Sulit Terapkan Physical Distancing, Anies Diminta Tak Buka Hiburan Malam
Ilustrasi karaoke (Foto: istimewa)
Yustinus Paat / RSAT Senin, 13 Juli 2020 | 19:56 WIB

Jakarta, Beritasatu.com - Ketua Dewan Pimpinan Satuan Tugas Anti Narkoba (DPP SAN), Anhar Nasution meminta Gubernur DKI Jakarta Anies Baswedan agar tidak membuka tempat hiburan malam selama masa pembatasan sosial berskala besar (PSBB) transisi. Pasalnya, kata Anhar, tempat hiburan sangat sulit untuk menerapkan physical distancing.

“Coba bayangin saat karokean. Bagaimana menyanyi terpisah, apa rasanya, belum lagi saat clubing, bagaimana berjoget dengan berjarak,” kata Anhar di Jakarta, Senin (13/7/2020).

Apalagi, kata Anhar, saat memakai jasa pemandu lagu, sulit dilakukan physical distancing. Menurut dia, para pelanggan enggan rugi karena harus duduk berjauhan.

Begitu juga rencana pembukaan gerai pijat, yang juga sulit menerapkan physical distancing. Pasalnya sentuhan kulit antara lengan, tangan, tubuh pelanggan terjadi.

"Dengan keluar masuk orang di kedua tempat ini membuat tempat hiburan dan gerai pijat rawan akan penyebaran Covid-19. Jadi kalau saran saya mending ditunda dulu,” ucapnya.

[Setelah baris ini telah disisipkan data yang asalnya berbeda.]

(** Removing the old files and renaming the new ones. *)
Lemma replace_files_ok e f ts kd rg th ru sd :
  dir ≠ EmptyString → dumping e0 f0 dir l e f ts → (0 < length ts)%nat →
  Z.of_nat (length ts) < 2 ^ 64 →
  ∃ e', (∀ (A : Type) (k : ccask_status_e → M world A),
      (f' ← zoom files;
       delete_res ← delete_old_files (1 + size (fs_nodes f')) (last l) CCASK_OK;
       if bool_decide (delete_res ≠ CCASK_OK) then k delete_res
       else _ ← rename_temp_files (length ts) 0; k CCASK_OK) (World e f kd rg th ru sd) =
      k CCASK_OK (World e' f kd rg th ru sd)) ∧
    framed e0 e' ∧ inodes e' = inodes e ∧
    (∀ i t, ts !! i = Some t → file_ino e' dir ".data" (Z.of_nat i) = Some t.1) ∧
    only_files e' dir (length ts).
Proof.
  intros Hne H Hpos Hlen. pose proof (dp_frame _ _ _ _ _ _ _ H) as [F1 F2 F3 F4 F5 F6].
  pose proof (dumping_dir e0 f0 a dir l Hdir e f ts H) as Hd.
  pose proof (dp_disk _ _ _ _ _ _ _ H) as Hdisk. pose proof (do_rep _ _ Hdisk) as Hrep. cbn [snd] in Hrep.
  destruct (delete_old_ok f a dir kd rg th ru sd Hd Hne (1 + size (fs_nodes f)) l None e)
    as (e1 & Hdel & Hf1 & Hi1 & Hd1); [apply (rep_seg _ _ Hrep) | | | by eapply old_nodes_there | done..| |].
  { apply sorted_gt_NoDup, (rep_sorted _ _ Hrep). }
  { apply Forall_forall. intros p Hp. destruct (rep_lookup _ _ _ Hrep Hp) as [x Hx].
    destruct (do_nodes _ _ Hdisk p x Hp Hx) as (_ & Hu & _). unfold node_id. by rewrite Hx. }
  { pose proof (dseg_length _ _ _ _ (rep_seg _ _ Hrep) (rep_nodup _ _ Hrep)). lia. }
  (* a path that is not the one of a temporary file *)
  assert (∀ path, (∀ i, 0 ≤ i < Z.of_nat (length ts) → path ≠ temp_path dir i) →
    k_dir (e_kernel e1) !! path = if decide (path ∈ old_paths f dir l) then None
      else k_dir (e_kernel e0) !! path) as Hother.
  { intros path Hp. rewrite Hd1, (dp_dir _ _ _ _ _ _ _ H path Hp). done. }
  assert (∀ i, temp_path dir i ∉ old_paths f dir l) as Hnot.
  { intros i (p & _ & Hp)%elem_of_old_paths. unfold node_paths in Hp.
    destruct (fs_nodes f !! p) as [x|]; [|by apply elem_of_nil in Hp].
    apply elem_of_app in Hp as [Hp|Hp%list_elem_of_singleton]; [|by apply temp_not_data in Hp].
    destruct (file_has_hint x); [|by apply elem_of_nil in Hp].
    apply list_elem_of_singleton in Hp. by apply temp_not_hint in Hp. }
  set (g := λ j, default 0 (fst <$> ts !! Z.to_nat j)).
  pose proof Hf1 as [G1 G2 G3 G4 G5 G6].
  destruct (rename_ok f a dir kd rg th ru sd Hd Hne g (length ts) 0 e1) as
    (e2 & Hren & Hf2 & Hi2 & Hin & Hout); [done | lia | | done..|].
  { intros j Hj. unfold in_range in Hj. destruct (lookup_lt_is_Some_2 ts (Z.to_nat j)) as [t Ht]; [lia|].
    destruct (dp_temps _ _ _ _ _ _ _ H _ _ Ht) as [Htp _]. rewrite Z2Nat.id in Htp by lia.
    rewrite Hd1, (decide_False _ _ (Hnot j)), Htp. unfold g. by rewrite Ht. }
  exists e2. split; [|split; [|split; [congruence|split]]].
  - intros A k. erewrite bind_run by (apply (zoom_files e e f f); reflexivity). cbn [snd].
    erewrite bind_run by exact Hdel. rewrite bool_decide_neq_refl.
    by erewrite bind_run by exact Hren.
  - eapply framed_trans; [by apply (dp_frame _ _ _ _ _ _ _ H)|]. by eapply framed_trans.
  - intros i t Ht. destruct (Hin (Z.of_nat i)) as [Hi _].
    { apply lookup_lt_Some in Ht. unfold in_range. lia. }
    unfold file_ino. rewrite Hi. unfold g. by rewrite Nat2Z.id, Ht.
  - assert (∀ id, is_u64 id → ¬ 0 ≤ id < Z.of_nat (length ts) →
      file_ino e2 dir ".data.tmp" id = None) as Htmp.
    { intros id Hu Hid. unfold file_ino. rewrite Hout, Hother.
      - rewrite (decide_False _ _ (Hnot id)). by apply Htemp.
      - intros i Hi Heq%filepath_inj; [lia | done | unfold is_u64; lia].
      - intros j Hj. unfold in_range in Hj. split; [by apply temp_not_data|].
        intros Heq%filepath_inj; [lia | done | unfold is_u64; lia]. }
    constructor.
    + intros id Hu [ino Hid]. apply elem_of_count_down.
      destruct (decide (0 ≤ id < Z.of_nat (length ts))) as [|Hno]; [done|]. exfalso.
      unfold file_ino in Hid. rewrite Hout, Hother in Hid.
      * case_decide as Hold; [done|]. apply Hold. eapply old_paths_data; [exact H | done | by exists ino].
      * intros i _ Heq. symmetry in Heq. by apply temp_not_data in Heq.
      * intros j Hj. unfold in_range in Hj. split; [|intros Heq; symmetry in Heq; by apply temp_not_data in Heq].
        intros Heq%filepath_inj; [lia | done | unfold is_u64; lia].
    + intros id Hu. unfold file_ino. rewrite Hout, Hother.
      * case_decide as Hold; [done|]. destruct (k_dir (e_kernel e0) !! filepath dir id ".hint") as [ino|] eqn:Hid; [|done].
        exfalso. apply Hold. eapply old_paths_hint; [exact H | done | by exists ino].
      * intros i _ Heq. symmetry in Heq. by apply temp_not_hint in Heq.
      * intros j _. split; [apply hint_path_not_data|]. intros Heq. symmetry in Heq.
        by apply temp_not_hint in Heq.
    + intros id Hu. destruct (decide (0 ≤ id < Z.of_nat (length ts))) as [Hid|Hid]; [|by apply Htmp].
      apply Hin. exact Hid.
Qed.
End replace.

Section compaction.
Context {host : Host} {zlib : Zlib} {laws : ZlibLaws}.

(** The loop, from the first temporary file to the last. *)
Lemma compact_loop_ok fuel e f t rg th ru sd l m n dir :
  running (World e f (Keydir t rwlock_new) rg th ru sd) l m n →
  compactable (World e f (Keydir t rwlock_new) rg th ru sd) l m dir →
  (length (events e) + Z.to_nat (fs_max_active f) < fuel)%nat → (size m < fuel)%nat →
  ∃ rs ts e1 e2 f' ru' fd fd',
    CCASK_ATTEMPT 5 (zoom (ccask_files_get_temp_datafile_fd 0))
      (World e f (Keydir t rwlock_new) rg th ru sd) =
      Ret fd (World e1 f (Keydir t rwlock_new) rg th ru sd) ∧ 0 ≤ fd ∧
    dump_loop fuel fuel (kd_at <$> head t) fd 0 (World e1 f (Keydir t (RWLock 1 false)) rg th ru sd) =
      Ret (Done fd' (Z.of_nat (length ts) - 1)) (World e2 f' (Keydir t (RWLock 1 false)) rg th ru' sd) ∧
    dumping e f dir l (close_fd fd' e2) f' ts ∧ (0 < length ts ≤ 1 + size m)%nat ∧
    temps_small (fs_max_active f) ts ∧ Forall2 (copy_of m) t rs ∧ temp_records ts = rs ∧
    (∀ u, u ∈ ru → u ∈ ru').
Proof.
  intros Hr [[a Hdir] [Hmx0 Hmx] Hfits Hsize _ _ Htemp] Hfuel Hsz.
  cbn [w_env w_files] in *. pose proof (rn_store _ _ _ _ Hr) as Hok.
  pose proof (st_disk _ _ _ Hok) as Hdisk. cbn [w_env w_files] in Hdisk.
  pose proof (st_keydir _ _ _ Hok) as Hkd. pose proof (store_size _ _ _ Hok) as Hlen.
  cbn [w_keydir hash_table w_env] in Hlen, Hkd.
  pose proof (dumping_start e f dir l Hdisk (keydir_heap _ Hkd) (rn_calm _ _ _ _ Hr)) as H0.
  destruct (dump_open_ok e f a dir l Hdir Hdisk Htemp e f (Keydir t rwlock_new) rg th ru sd [] H0)
    as (e1 & fd & ino & Hopen & H1 & Hfd1 & Hfd0 & _); [simpl; lia|].
  assert (Forall (copiable e f l m) t) as Hall.
  { apply Forall_forall. intros x Hx. destruct (store_entry _ _ _ x Hok Hx) as (Hks & v & Hv & He).
    split; [done|]. exists v. split; [done|]. split; [done|]. by apply (Hfits (kd_key x) v). }
  destruct (dump_loop_ok e f a dir l Hdir Hdisk ltac:(lia) Htemp fuel m (RWLock 1 false) rg th sd fuel
    [] t e1 f ru [(ino, [])] fd) as
    (rs & ts & e2 & f' & ru' & fd' & Hloop & H2 & Hfd2 & Hsmall & Hrs & Hrec & Hlen' & Hru);
    [apply (kd_blocks_at _ (table_blocks _ _ (keydir_table _ Hkd))) | lia | done | done | done
    | by apply Forall_singleton | simpl; lia | done |].
  exists rs, ts, e1, e2, f', ru', fd, fd'. split; [exact Hopen|]. split; [done|].
  split; [exact Hloop|]. split; [by apply (dumping_close e f a dir l Hdir Hdisk)|].
  split; [|split; [done|split; [done|split; [|done]]]].
  - rewrite <-Hlen. simpl in Hlen'. destruct Hfd2 as (i & lg & Hlast & _). destruct ts; [done|].
    simpl in *. lia.
  - by rewrite Hrec.
Qed.

(** What is left. *)
Record compacted (e : env) (dir : string) (m : gmap bytes bytes) (mx : Z) (c : nat) : Prop := {
  cd_some : (0 < c ≤ 1 + size m)%nat;
  cd_holds : dir_holds e dir (count_down c) m (Z.to_nat mx);
  cd_only : only_files e dir c;
  cd_small : ∀ id b, id ∈ count_down c → file_bytes e dir ".data" id = Some b → zlen b ≤ mx;
  cd_once : length (concat (dir_log e dir <$> count_down c)) = size m;
}.

Lemma copies_values (t : list ccask_keydir_record) (m : gmap bytes bytes) rs :
  Forall2 (copy_of m) t rs → (∀ k v, m !! k = Some v → k ∈ kd_key <$> t) →
  log_values rs ∅ = m.
Proof.
  intros Hrs Hkeys. assert (lr_key <$> rs = kd_key <$> t) as Heq.
  { clear Hkeys. induction Hrs as [|x r t rs (Hk & _) _ IH]; [done|]. cbn [fmap list_fmap].
    by rewrite Hk, IH. }
  apply map_eq. intros k. rewrite (log_values_lookup m).
  - case_decide as Hk; [done|]. rewrite lookup_empty. destruct (m !! k) as [v|] eqn:Hv; [|done].
    exfalso. apply Hk. rewrite Heq. by eapply Hkeys.
  - eapply Forall2_Forall_r; [exact Hrs|]. apply Forall_forall. intros x _ r (Hk & Hv & _).
    by rewrite Hk.
Qed.

(** The keys of a running store. *)
Lemma running_keys w l m n k v : running w l m n → m !! k = Some v → k ≠ [].
Proof.
  intros Hr. destruct (do_dir _ _ (st_disk _ _ _ (rn_store _ _ _ _ Hr))) as (a & dir & Hd & _).
  pose proof (running_dir_holds w l m n a dir Hr Hd) as Hdh.
  rewrite <-(dh_replay _ _ _ _ _ Hdh). apply replay_keys, (dh_keys _ _ _ _ _ Hdh).
Qed.

Lemma running_hints w l m n p x :
  running w l m n → p ∈ l → fs_nodes (w_files w) !! p = Some x →
  file_has_hint x = true ↔ is_Some (hint_ino (disk w) (file_id x)).
Proof.
  intros Hr Hp Hx. split; [|by apply (rn_hinted _ _ _ _ Hr p)]. intros Hh.
  destruct (rc_hint _ _ _ (rn_recoverable _ _ _ _ Hr) p x Hp Hx Hh) as (c & Hc & _).
  unfold hint_content in Hc. destruct (hint_ino (disk w) (file_id x)); [by eexists | done].
Qed.

Lemma compaction_ok fuel w l m n dir :
  running w l m n → compactable w l m dir →
  (length (events (w_env w)) + Z.to_nat (fs_max_active (w_files w)) < fuel)%nat →
  (size m < fuel)%nat →
  ∃ e' f' ru' c,
    ccask_compactor_dump_keydir fuel w = Ret CCASK_OK
      (World e' f' (w_keydir w) (w_ring w) (w_threads w) ru' (w_shutting_down w)) ∧
    compacted e' dir m (fs_max_active (w_files w)) c ∧ framed (w_env w) e' ∧
    (∀ u, u ∈ w_running w → u ∈ ru') ∧
    closable f' l ∧ fs_table f' ≡ₚ l ∧ fs_data_dir f' = fs_data_dir (w_files w).
Proof.
  intros Hr Hcp Hfuel Hsz. pose proof (rn_store _ _ _ _ Hr) as Hok.
  pose proof (running_hints w l m n) as Hh. pose proof (running_keys w l m n) as Hk.
  pose proof (store_key w l m) as Hkeys.
  destruct w as [e f [t lk] rg th ru sd]. pose proof (keydir_free _ (st_keydir _ _ _ Hok)) as Hfree.
  cbn [w_env w_files w_keydir w_ring w_threads w_running w_shutting_down snd hash_table
    hash_table_lock] in *. subst lk.
  destruct (compact_loop_ok fuel e f t rg th ru sd l m n dir Hr Hcp Hfuel Hsz) as
    (rs & ts & e1 & e2 & f1 & ru1 & fd & fd1 & Hopen & Hfd0 & Hloop & H & [Hts0 Htsn] & Hsmall & Hrs & Hrec & Hru).
  pose proof Hcp as [[a Hdir] [Hmx0 Hmx] _ Hsize Hdata Hhint Htemp].
  cbn [w_env w_files] in *. pose proof (st_disk _ _ _ Hok) as Hdisk. cbn [w_env w_files] in Hdisk.
  destruct (do_dir _ _ Hdisk) as (a' & dir' & Hd' & Hne). cbn [snd] in Hd'. rewrite Hdir in Hd'.
  injection Hd' as <- <-.
  destruct (replace_files_ok e f a dir l Hdir) with (e := close_fd fd1 e2) (f := f1) (ts := ts)
    (kd := Keydir t rwlock_new) (rg := rg) (th := th) (ru := ru1) (sd := sd)
    as (e3 & Hrun & Hfr & Hino & Hfiles & Honly);
    [intros p x Hp Hx; exact (Hh p x Hr Hp Hx) | exact Hdata | exact Hhint | exact Htemp | exact Hne
    | exact H | exact Hts0 | lia |].
  assert (∀ i t0, ts !! i = Some t0 → file_ino e3 dir ".data" (Z.of_nat i) = Some t0.1 ∧
    inodes e3 !! t0.1 = Some (log_bytes t0.2)) as Hall.
  { intros i t0 Ht0. split; [by apply Hfiles|]. rewrite Hino. by apply (dp_temps _ _ _ _ _ _ _ H i). }
  assert (∀ (P : log_record → Prop), (∀ x r, copy_of m x r → P r) → Forall P rs) as Hcopies.
  { intros P HP. eapply Forall2_Forall_r; [exact Hrs|]. apply Forall_forall. intros x _ r. apply HP. }
  assert (Forall log_record_ok (temp_records ts)) as Hrok.
  { rewrite Hrec. apply Hcopies. by intros x r (_ & _ & ? & _). }
  pose proof (dp_disk _ _ _ _ _ _ _ H) as Hdisk1.
  exists e3, f1, ru1, (length ts).
  split; [|split; [|split; [exact Hfr | split; [exact Hru | split; [exact (disk_closable _ _ _ Hdisk1)|split]]]]].
  3: { exact (rep_table _ _ (do_rep _ _ Hdisk1)). }
  3: { exact (dp_data_dir _ _ _ _ _ _ _ H). }
  - unfold ccask_compactor_dump_keydir. erewrite bind_run by exact Hopen.
    rewrite bool_decide_eq_false_2 by lia.
    erewrite bind_run by (apply zoom_keydir; reflexivity). erewrite bind_run by exact Hloop.
    cbv beta iota.
    erewrite bind_run by apply zoom_env, sys_close_run.
    erewrite bind_run by (apply zoom_keydir; reflexivity).
    erewrite bind_run by (apply (zoom_files (close_fd fd1 e2) (close_fd fd1 e2) f1 f1); reflexivity). cbn [snd].
    pose proof (rep_tail _ _ (do_rep _ _ (dp_disk _ _ _ _ _ _ _ H))) as Htail. cbn [snd] in Htail.
    rewrite Htail.
    replace (Z.to_nat (Z.of_nat (length ts) - 1 + 1)) with (length ts) by lia.
    exact (Hrun _ (λ r, mret r)).
  - constructor; [lia | | done | |].
    + apply (new_files_hold e3 dir ts); [exact Hall | exact Hrok | lia | | | apply (dp_distinct _ _ _ _ _ _ _ H)
        | exact Hsmall | exact Hmx | | |].
      * rewrite Hrec. apply Hcopies. by intros x r (_ & _ & _ & ?).
      * rewrite Hrec. apply Hcopies. intros x r (Hkx & Hv & _). rewrite Hkx. exact (Hk _ _ Hr Hv).
      * rewrite Hrec. apply (copies_values t m rs Hrs). intros k v. by apply Hkeys.
      * intros id Hle Hu. destruct (file_ino e3 dir ".data" id) as [i|] eqn:Hi; [|done].
        exfalso. assert (id ∈ count_down (length ts)) as Hin%elem_of_count_down
          by (apply (of_data _ _ _ Honly id Hu); by exists i). lia.
      * apply (of_hint _ _ _ Honly).
    + intros id b Hid Hb. apply elem_of_count_down in Hid.
      destruct (lookup_lt_is_Some_2 ts (Z.to_nat id)) as [t0 Ht0]; [lia|].
      destruct (new_file_log e3 dir ts Hall Hrok _ _ Ht0) as (Hb' & _). rewrite Z2Nat.id in Hb' by lia.
      rewrite Hb in Hb'. injection Hb' as ->. unfold temps_small in Hsmall. rewrite Forall_forall in Hsmall.
      apply Hsmall. by eapply list_elem_of_lookup_2.
    + rewrite <-(new_files_records e3 dir ts Hall Hrok (length ts)), firstn_all, Hrec by done.
      rewrite <-(Forall2_length _ _ _ Hrs). exact (store_size _ _ _ Hok).
Qed.
End compaction.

Terlebih saat ini, lanjut Anhar, angka positivity rate di Jakarta belakangan ini naik dari angka 5 persen ke 10,5 persen. Menurut dia, jika tidak diantisipasi, maka lonjakan pasien positif di Jakarta bisa tak terkendali.

Hal senada juga diungkapkan oleh Wakil Ketua DPRD DKI Jakarta, Zita Anjani yang meminta agar tempat hiburan tak dibuka saat PSBB transisi. Menurut Zita, lebih baik Anies memprioritaskan pembukaan sekolah terlebih dahulu agar para siswa bisa belajar secara tatap muka.

Jika Anies tetap ngotot membuka hiburan malam sebelum sarana pendidikan pada PSBB transisi tahap kedua nanti, kata Zita, PAN menyatakan untuk menolak kebijakan tersebut.

"Nah, itu saya tolak keras, jangan sampai tempat hiburan dibuka sebelum pendidikan dibuka. Bila itu terjadi, saya akan kritik dan tolak keras," kata Zita.